Her son Mauricio Tafur, 40, comes to join her for coffee. He's voting Yes, too. "I don't want future generations to live like this. Saying no is like saying the status quo here is acceptable – and we're fine living like this."
Ms. Celis briefly puts her hands over her face.
"I won't vote," she says finally. "But I want peace for this country."
How peace has failed before
There have been many previous attempts to make peace between the government of Colombia and the FARC, all of which ended in failure when one side or the other did not live up to its commitments.
Before the Havana Accord, both sides lacked the political will to make peace. The FARC used the processes as an opportunity to build its strength, while government initiatives lacked the support of the majority of the population.
1984: President Belisario Betancur attempted a deal with the FARC. The guerrillas created a political party, the Patriotic Union, which would be their face after demobilization – but its members were targeted for killing by government-backed right-wing paramilitaries.
1990: The government reached a peace deal with another leftist organization, the M-19 urban guerrilla movement, infamous for a 1985 attack on the justice building opposite Congress, in which 98 people died. Some M-19 leaders transitioned to become influential political figures.

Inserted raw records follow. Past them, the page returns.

(** The checks both appending paths begin with, and the header they use. *)
Definition wal_ready (pages : list (Z * list Z)) : prog WalShared WalHeader :=
  _ ← passert (len pages <=? IOV_MAX);
  initialized ← load sh_initialized;
  _ ← passert initialized;
  header ← load sh_header;
  _ ← passert (wal_page_size header =? page_sz);
  mret header.

(** The write cursor moves when the write is submitted; the frames are cached when it has
    succeeded. *)
Definition append_frames_vectored (pages : list (Z * list Z)) (w : WalFile) : prog WalShared (reply unit * WalFile) :=
  header ← wal_ready pages;
  let frames := build_frames header (wal_last_checksum w) (wal_max_frame w + 1) pages 0 in
  let w' := set_cursor (wal_max_frame w + len pages) (final_checksum (wal_last_checksum w) frames) w in
  ok ← write_frames frames;
  if negb ok then mret (inr IOError, w')
  else _ ← cache_frames frames; mret (inl tt, w').
(* ===== verification/WalRules.v ===== *)
(** The accesses that change what connections see or know: the start of a snapshot and the
    steps of a writer.  Those of a checkpoint are in WalCkRules.v. *)

From stdpp Require Import base list gmap numbers relations functions sorting.
From Stdlib Require Import ZArith Lia.
From S2P Require Import Prelude WalFormat RwLock Steps WalCoord WalSpec WalInv WalAccess.

(** A connection that holds no snapshot. *)
Definition no_claims (g : ghost) : Prop :=
  g_pin g = None /\ g_read g = None /\ g_find g = None /\ g_write g = None /\ g_ck g = CkNone.

(** * The start of a snapshot *)

Section snapshots.
Context (page_sz : Z).

(** The effect of [begin_read_tx] at the moment its snapshot is found unchanged. *)
Definition reading (slot : nat) (pin : option (nat * Z)) (s : WalSnapshot) (com : content) (b : bool) (g : ghost) : ghost :=
  MkGhost (g_held g) pin (Some (MkView slot (nbackfills s) (max_frame s) com)) None None CkNone
    (PDone OBeginRead (RBool (inl b)) (MRead com)).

1998: President Andres Pastrana oversaw a peace process in which the government created a "collection zone" in Caqueta, where the FARC forces would gather and control the territory, with the goal of reducing violence. Instead, the FARC cached arms and increased its revenue from narco-trafficking. The process fell apart in 2002. The backfiring of this peace plan led many Colombians to be skeptical of the current one, and drove the election of hawkish president Alvaro Uribe.
2002: Mr. Uribe was elected on the promise that he would use a strengthened military to defeat the FARC; he had huge financial backing from the United States, which called the FARC a terrorist organization and sought to diminish its role in drug-trafficking. He subsequently succeeded in badly weakening but could not wipe out the insurgency. He also initiated secret talks with the FARC about negotiations, and oversaw the demobilization of 28,000 paramilitary forces.
Blood on everyone's hands
Massacre of the Patriotic Union: A political party created out of some demobilized FARC members was stealthily exterminated between 1986 and 1991. More than 3,600 members were killed, including two presidential candidates, eight members of congress, and 11 mayors. It was never entirely clear who killed them: agents of the government or paramilitaries acting with government approval.
Kidnappings: The FARC waged two kinds of kidnapping campaigns. They took civilians: both low-profile ones, for ransom; and high-profile ones such as presidential candidate Ingrid Betancourt, for leverage. They also took military hostages, whom they held in barbaric conditions, often chained by the neck, in what were essentially concentration camps. At one point in the 1990s, the guerrillas held more than 400 military hostages.
Land mines: More than 11,000 people, most of them civilians, have been killed or injured by anti-personnel mines; Colombia has the second-largest number of buried mines in the world, after Afghanistan. Most were laid by the FARC, although right-wing paramilitaries also used them.
Massacre in El Salado: In 2000, right-wing paramilitary troops entered this town of 4,000. For two days they selectively executed people, then gathered everyone in the square and played music while they killed more, for a total of 60. Survivors were not allowed to bury the dead, and all were displaced. Soldiers in the town's military garrison did nothing to intervene.
Massacre in Bojaya: In 2002, FARC and paramilitary forces were fighting for control of this rain-forest town. The people took shelter in the church; the paramilitaries hid behind it. The FARC hit it with gas bombs and more than 119 civilians died. The military failed to intervene.
Stephanie Nolen is The Globe and Mail's Latin America correspondent.